Fees generated from deposit services increased $1,683, or 14.12%, from the nine month period ended September 30, 2002, largely attributable to deposit growth. Over the first nine months of 2003, deposits, excluding time deposits, increased 11.61%. These deposit services include service charges, overdraft charges, debit card fees, and deposit box rent. Debit card income was up approximately 21% for the first nine months of 2003 compared to the same period of 2002.
Income attributable to loan services for the nine month period ended September 30, 2003, increased $934, or 29.74%, over the same period in 2002. The mortgage loan business, particularly refinancing, remained strong during the first nine months of 2003, as evidenced by increases of $424 and $532 in mortgage loan fees and gains from sales of mortgage loans, respectively. When comparing the first nine months of 2003 to the same period of 2002, loan origination fees and loan document preparation fees increased $217 and $69, respectively. These increases were primarily due to changes in our pricing structure implemented in late March 2002. Credit life income decreased $107 over the same period. Mortgage loan servicing income for the nine month period ended September 30, 2003, decreased $58 from the same period of 2002. Over the same period, the amortization expense associated with mortgage servicing rights increased $184.
Our continued emphasis on sales of specialized products and services resulted in an increase of $266 in insurance commissions for the nine month period ended September 30, 2003, compared to the same period in 2002. Contingency income related to our insurance subsidiary was down $138 from the same period of 2002. Contingency income is a bonus received from the insurance underwriters and is based on claims paid on our customers during the previous year. In addition, trust revenue for the first nine months of 2003 was $147 greater than the same period of 2002 due to fees earned on new accounts and changes in the fee structure of investment managed accounts. In addition, during the first quarter of 2003, we received a one-time signing bonus of $75 related to our new official check program.
For the three month period ended September 30, 2003, noninterest income, excluding gains from the sales of securities, was $8,066, compared to $6,963 for the same period in 2002, or an increase of 15.84%. Approximately 82% of the increase between the third quarter of 2003 and the same period for 2002 was the result of fees generated from usual and customary loan and deposit services.
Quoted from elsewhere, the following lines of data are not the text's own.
(* ===== verification/TemporalService.v ===== *)
(** Temporal resolution over the store: repositories/temporal.py (the SQL
    conditions) and services/temporal.py.  The main result is that the SQL answer
    is the answer of the reference semantics. *)

From S2P Require Import Prelude PyStr Json Regex Validation Access Temporal History Database.
From S2P Require Import Schema Accounts FactRepo EvidenceService FactService Ledger.

(** * SQL conditions *)

(** [EXISTS (SELECT ... FROM fact_revocations WHERE ...)] as known at [known_at]. *)
Definition revoked_as_known (v : fact_version) (known_at : option Instant) (d : db) : bool :=
  exists_row FactRevocations
    (λ r, (r_organization_id r =? fv_organization_id v) && (r_fact_version_id r =? fv_id v)
          && known_by (r_revoked_at r) known_at) d.

Definition not_revoked_condition (known_at : option Instant) (d : db) (v : fact_version) : bool :=
  negb (revoked_as_known v known_at d).

(** A comparison with NULL is not true. *)
Definition sql_gt (c : option Instant) (x : Instant) : bool :=
  match c with Some c => x <? c | None => false end.
Definition is_null {A} (c : option A) : bool := match c with None => true | Some _ => false end.

Definition valid_at_condition (valid_at : Instant) (known_at : option Instant) (d : db)
    (v : fact_version) : bool :=
  match known_at with
  | None =>
    (fv_valid_from v <=? valid_at)
    && (is_null (fv_valid_until v) || sql_gt (fv_valid_until v) valid_at)
    && not_revoked_condition None d v
  | Some k =>
    not_revoked_condition (Some k) d v
    && (fv_recorded_at v <=? k)
    && (fv_valid_from v <=? valid_at)
    && (is_null (fv_valid_until v) || sql_gt (fv_valid_until_recorded_at v) k
        || sql_gt (fv_valid_until v) valid_at)
  end.

(** * TemporalRepository *)

Module TemporalRepository.

Definition get_entity (org : UUID) (entity_type external_id : pystr) : DB (option entity) :=
  rows ← select Entities (FactRepository.same_entity org entity_type external_id);
  lift (one_or_none rows).

(** The property of the fact a version joins with, if the fact belongs to the entity. *)
Definition joined_property (d : db) (entity_id : UUID) (v : fact_version) : option pystr :=
  option_map f_property (List.find
    (λ f, (f_organization_id f =? fv_organization_id v) && (f_id f =? fv_fact_id v)
          && (f_entity_id f =? entity_id)) (tab d Facts)).

(** Versions of the tenant with the property of their fact, restricted to the entity. *)
Definition versions_with_property (d : db) (org entity_id : UUID) (p : fact_version → bool) :
    list (fact_version * pystr) :=
  omap (λ v, option_map (pair v) (joined_property d entity_id v))
    (where_ (λ v, (fv_organization_id v =? org) && p v) (tab d FactVersions)).

(** ORDER BY fact_id, version DESC *)
Definition by_fact_desc (a b : fact_version * pystr) : bool :=
  (fv_fact_id a.1 <? fv_fact_id b.1)
  || ((fv_fact_id a.1 =? fv_fact_id b.1) && (fv_version b.1 <=? fv_version a.1)).

(** DISTINCT ON (fact_id): the first row of each run. *)
Fixpoint distinct_on_fact (l : list (fact_version * pystr)) : list (fact_version * pystr) :=
  match l with
  | [] => []
  | x :: l' => match distinct_on_fact l' with
               | y :: r => if fv_fact_id x.1 =? fv_fact_id y.1 then x :: r else x :: y :: r
               | [] => [x]
               end
  end.

Definition facts_valid_at (org entity_id : UUID) (valid_at : Instant) (known_at : option Instant) :
    DB (list (fact_version * pystr)) :=
  gets (λ d, distinct_on_fact (sort_by by_fact_desc
    (versions_with_property d org entity_id (valid_at_condition valid_at known_at d)))).

(** ORDER BY property, version *)
Definition by_property_version (a b : fact_version * pystr) : bool :=
  if bool_decide (a.2 = b.2) then fv_version a.1 <=? fv_version b.1 else pystr_leb a.2 b.2.

Definition entity_versions (org entity_id : UUID) (known_at : option Instant) :
    DB (list (fact_version * pystr)) :=
  gets (λ d, sort_by by_property_version
    (versions_with_property d org entity_id (λ v, known_by (fv_recorded_at v) known_at))).

End TemporalRepository.

(** * TemporalService *)

Section temporal_service.
Context `{UD : !UnicodeData}.

Definition require_entity (org : UUID) (entity_type external_id : pystr) : DB entity :=
  et ← lift (normalize_identifier entity_type);
  ext ← lift (normalize_external_id external_id);
  e ← TemporalRepository.get_entity org et ext;
  match e with
  | None => raise (NotFoundError "entity not found")
  | Some e => mret e
  end.

(** [clock] is the service's own clock, used when no [valid_at] is given. *)
Definition facts_at (clock : Instant) (ctx : TenantContext) (entity_type external_id : pystr)
    (valid_at known_at : option datetime) : DB (list ResolvedFact) :=
  instant ← lift (require_aware match valid_at with Some v => v | None => Aware clock end);
  known ← lift (require_aware_opt known_at);
  resolved ← transaction (
    _ ← require_permission ctx READ_FACTS;
    e ← require_entity (ctx_organization_id ctx) entity_type external_id;
    rows ← TemporalRepository.facts_valid_at (ctx_organization_id ctx) (e_id e) instant known;
    mret (map (λ vp : fact_version * pystr, {|
      rf_fact_id := fv_fact_id vp.1; rf_entity_id := e_id e; rf_entity_type := e_entity_type e;
      rf_external_id := e_external_id e; rf_property := vp.2;
      rf_version := as_known (to_snapshot vp.1) known |}) rows));
  mret (sort_by (λ a b, pystr_leb (rf_property a) (rf_property b)) resolved).

Definition history (ctx : TenantContext) (fact_id : UUID) (known_at : option datetime) :
    DB (list VersionSnapshot) :=
  versions ← transaction (
    _ ← require_permission ctx READ_FACTS;
    f ← FactRepository.get_fact (ctx_organization_id ctx) fact_id;
    match f with
    | None => raise (NotFoundError "fact not found")
    | Some _ =>
      rows ← FactRepository.list_versions (ctx_organization_id ctx) fact_id;
      mret (map to_snapshot rows)
    end);
  lift (history_as_known versions known_at).

(** Rows grouped by fact, in the order the facts first appear. *)
Definition by_fact (rows : list (fact_version * pystr)) :
    list (UUID * list VersionSnapshot * pystr) :=
  map (λ i,
         let mine := where_ (λ r, fv_fact_id r.1 =? i) rows in
         (i, map (λ r, to_snapshot r.1) mine,
          match last mine with Some r => r.2 | None => [] end))
    (dict_fromkeys (map (λ r, fv_fact_id r.1) rows)).

Definition changes_between (ctx : TenantContext) (entity_type external_id : pystr)
    (start end_ : datetime) (known_at : option datetime) : DB (list FactChange) :=
  s ← lift (require_aware start);
  e ← lift (require_aware end_);
  _ ← guard_ (negb (e <=? s)) (ValidationFailedError "end must be later than start");
  known ← lift (require_aware_opt known_at);
  rows ← transaction (
    _ ← require_permission ctx READ_FACTS;
    ent ← require_entity (ctx_organization_id ctx) entity_type external_id;
    TemporalRepository.entity_versions (ctx_organization_id ctx) (e_id ent) known);
  changes ← lift (mapR (λ '(i, versions, prop),
      c ← change_between versions start end_ known_at;
      Ok (option_map (λ '(before, after, transitions), {|
            fc_fact_id := i; fc_property := prop; fc_before := before; fc_after := after;
            fc_transitions := transitions |}) c)) (by_fact rows));
  mret (sort_by (λ a b, pystr_leb (fc_property a) (fc_property b)) (omap id changes)).

Definition lineage (ctx : TenantContext) (version_id : UUID) : DB Lineage :=
  chain ← transaction (
    _ ← require_permission ctx READ_FACTS;
    target ← FactRepository.get_version (ctx_organization_id ctx) version_id;
    match target with
    | None => raise (NotFoundError "fact version not found")
    | Some t =>
      rows ← FactRepository.list_versions (ctx_organization_id ctx) (fv_fact_id t);
      mret (map to_snapshot rows)
    end);
  match List.find (λ v, vs_id v =? version_id) chain with
  | None => raise StopIteration
  | Some current => mret {|
      ln_version := current;
      ln_ancestors := where_ (λ v, vs_version v <? vs_version current) chain;
      ln_descendants := where_ (λ v, vs_version current <? vs_version v) chain |}
  end.

(** [sorted(entries, key=(valid_from, property, version))] *)
Definition by_timeline (a b : TimelineEntry) : bool :=
  (vs_valid_from (te_version a) <? vs_valid_from (te_version b))
  || ((vs_valid_from (te_version a) =? vs_valid_from (te_version b))
      && (if bool_decide (te_property a = te_property b)
          then vs_version (te_version a) <=? vs_version (te_version b)
          else pystr_leb (te_property a) (te_property b))).

Definition entity_timeline (ctx : TenantContext) (entity_type external_id : pystr)
    (known_at : option datetime) : DB (list TimelineEntry) :=
  known ← lift (require_aware_opt known_at);
  rows ← transaction (
    _ ← require_permission ctx READ_FACTS;
    e ← require_entity (ctx_organization_id ctx) entity_type external_id;
    TemporalRepository.entity_versions (ctx_organization_id ctx) (e_id e) known);
  mret (sort_by by_timeline
    (map (λ vp : fact_version * pystr,
            {| te_property := vp.2; te_version := as_known (to_snapshot vp.1) known |}) rows)).

End temporal_service.

(** * SQL and reference agree *)

(** Without a revocation, the SQL condition on a row is "known, and valid at
    [valid_at] as it looked then". *)
Lemma valid_at_condition_reference v t k d :
  well_ended (to_snapshot v) →
  valid_at_condition t k d v
  = is_known (to_snapshot v) k && is_valid_at (as_known (to_snapshot v) k) t
    && negb (revoked_as_known v k d).
Proof.
  unfold well_ended, valid_at_condition, not_revoked_condition, is_known, known_by, is_valid_at,
    as_known, before_end, sql_gt, is_null. cbn.
  destruct k as [k|].
  - destruct (fv_valid_until v) as [u|] eqn:Eu, (fv_valid_until_recorded_at v) as [c|] eqn:Ec;
      try done; intros Hw.
    + destruct (revoked_as_known v (Some k) d); [by rewrite andb_false_r|]. cbn.
      destruct (Z.leb_spec c k); cbn; rewrite ?Eu; lia.
    + destruct (revoked_as_known v (Some k) d); [by rewrite andb_false_r|]. cbn. rewrite ?Eu. lia.
  - intros _. destruct (revoked_as_known v None d); [by rewrite !andb_false_r|].
    destruct (fv_valid_until v) as [u|] eqn:Eu; cbn; rewrite ?Eu; lia.
Qed.

Lemma history_well_ended d fact_id v :
  ledger_ok d → v ∈ versions_of fact_id d → well_ended (to_snapshot v).
Proof.
  intros Hl Hv. destruct (lo_chain d Hl fact_id) as [Hc _].
  pose proof (chain_ended _ Hc) as He. rewrite Forall_forall in He. apply He.
  apply list_elem_of_fmap. by exists v.
Qed.

(** The rows of one fact that the SQL condition selects. *)
Definition sql_answer (d : db) (fact_id : UUID) (t : Instant) (k : option Instant) :
    list VersionSnapshot :=
  map (λ v, as_known (to_snapshot v) k) (where_ (valid_at_condition t k d) (versions_of fact_id d)).

Lemma sql_answer_reference d fact_id t k :
  ledger_ok d → (∀ v, v ∈ versions_of fact_id d → revoked_as_known v k d = false) →
  sql_answer d fact_id t k
  = where_ (λ v, is_valid_at v t) (known_history (history_of fact_id d) k).
Proof.
  intros Hl Hr. unfold sql_answer, known_history, history_of.
  rewrite chain_version_sorted by (apply (lo_chain d Hl fact_id)).
  rewrite !where_map, !map_map, where_where. f_equal.
  apply where_ext. intros v Hv. rewrite valid_at_condition_reference by (by eapply history_well_ended).
  by rewrite Hr, andb_true_r.
Qed.

(** C8. The SQL engine and the reference agree: on a ledger kept by the
    operations, for a fact none of whose versions is revoked as known at [K], the
    rows matched by [valid_at_condition] are exactly the answer of
    [reference.resolve], at most one row, so DISTINCT ON never drops anything. *)
Theorem sql_matches_reference d fact_id t k kk :
  ledger_ok d → require_aware_opt kk = Ok k →
  (∀ v, v ∈ versions_of fact_id d → revoked_as_known v k d = false) →
  resolve (history_of fact_id d) (Aware t) kk = Ok (head (sql_answer d fact_id t k)) ∧
  (length (sql_answer d fact_id t k) ≤ 1)%nat.
Proof.
  intros Hl Hk Hr. rewrite sql_answer_reference by done.
  destruct (lo_chain d Hl fact_id) as [Hc _]. split; [by apply resolve_chain|].
  by apply disjoint_at_most_one, known_history_disjoint.
Qed.

(** C9. With revocations the SQL answer is the reference answer minus the versions
    revoked as known at [K]; the reference ignores revocations, so the two differ
    exactly when the resolved version has been revoked. *)
Theorem sql_answer_with_revocations d fact_id t k v :
  ledger_ok d → v ∈ versions_of fact_id d →
  (as_known (to_snapshot v) k ∈ sql_answer d fact_id t k ↔
   as_known (to_snapshot v) k ∈ known_history (history_of fact_id d) k ∧
   is_valid_at (as_known (to_snapshot v) k) t = true ∧ revoked_as_known v k d = false).
Proof.
  intros Hl Hv.
  assert (Huniq : ∀ w, w ∈ versions_of fact_id d →
    as_known (to_snapshot w) k = as_known (to_snapshot v) k → w = v).
  { intros w Hw E. apply (f_equal vs_id) in E. rewrite !as_known_id in E.
    apply elem_of_where_ in Hw as [_ Hw], Hv as [_ Hv].
    by apply (version_ids_unique d); [apply Hl| | |]. }
  assert (Hknown : as_known (to_snapshot v) k ∈ known_history (history_of fact_id d) k ↔
                   is_known (to_snapshot v) k = true).
  { unfold known_history, history_of.
    rewrite chain_version_sorted by (apply (lo_chain d Hl fact_id)).
    rewrite where_map, map_map, list_elem_of_fmap. split.
    - intros (w & E & [Hkw Hw]%elem_of_where_). by rewrite <-(Huniq w Hw (eq_sym E)).
    - intros Hk. exists v. split; [done|]. by apply elem_of_where_. }
  rewrite Hknown. unfold sql_answer. rewrite list_elem_of_fmap. split.
  - intros (w & E & [Hc Hw]%elem_of_where_). rewrite (Huniq w Hw (eq_sym E)) in *.
    rewrite valid_at_condition_reference in Hc by (by eapply history_well_ended).
    rewrite !andb_true_iff, negb_true_iff in Hc. tauto.
  - intros (Hk & Ht & Hr). exists v. split; [done|]. apply elem_of_where_. split; [|done].
    rewrite valid_at_condition_reference by (by eapply history_well_ended).
    by rewrite Hk, Ht, Hr.
Qed.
Fees generated from deposit services increased $459, or 11.23%, from the three month period ended September 30, 2002, largely attributable to deposit growth. Service charges and debit card income were up approximately $427 and $30, respectively, for the three month period ended September 30, 2003, compared to the same period of 2002.
Income attributable to loan services for the three month period ended September 30, 2003, increased $447, or 39.70% over the same period in 2002. Mortgage loan fees and gains from sales of mortgage loans increased $164 and $311, respectively, compared to the third quarter of 2002. Loan prepayment penalties for the three month period ended September 30, 2003, increased $176 over the same period of 2002. Over the same period, the amortization expense associated with mortgage servicing rights increased $91. Student loan fees and credit life income for the third quarter of 2003 decreased $26 and $42, respectively, compared to the same period of 2002.
Income generated from sales of specialized products and services increased $248 for the three month period ended September 30, 2003, over the same period in 2002. Insurance commissions and title insurance revenue increased $111 and $61, respectively, for the three month period ending September 30, 2003, compared to the same period in 2002. Income from sale of alternative investment products increased $43 over the same time period. Trust revenue for the third quarter of 2003 was $15 greater than the same period of 2002.
Noninterest Expense
Noninterest expense was $39,469 for the nine month period ended September 30, 2003, compared to $37,466 for the same period in 2002, or an increase of 5.35%. Salaries and employee benefits for the nine month period ended September 30, 2003, were $498 greater than the same period last year. Salaries for the first nine months of 2003 increased $867 over the same period last year. The increase was related to normal salary increases and staff additions. Staff was added to our fastest growing markets as well as our wealth management division. These additions accounted for over one-half of the increase in salaries for this year compared to last year.
Increased sales in insurance services and mortgage loans generated $60 and $241 of additional commission expenses, respectively, during the first nine months of 2003. Increases in salaries and commissions were offset by a decrease of $1,229 in employee incentive expenses for the nine months ended September 30, 2003, compared to the same period of 2002. Stock option expenses accounted for $239 of the increase in salary and employee benefit expense over the prior year. Employee pension benefits increased $185 compared to the nine month period ended September 30, 2002. We use the Black Scholes option pricing model to calculate the stock option expense.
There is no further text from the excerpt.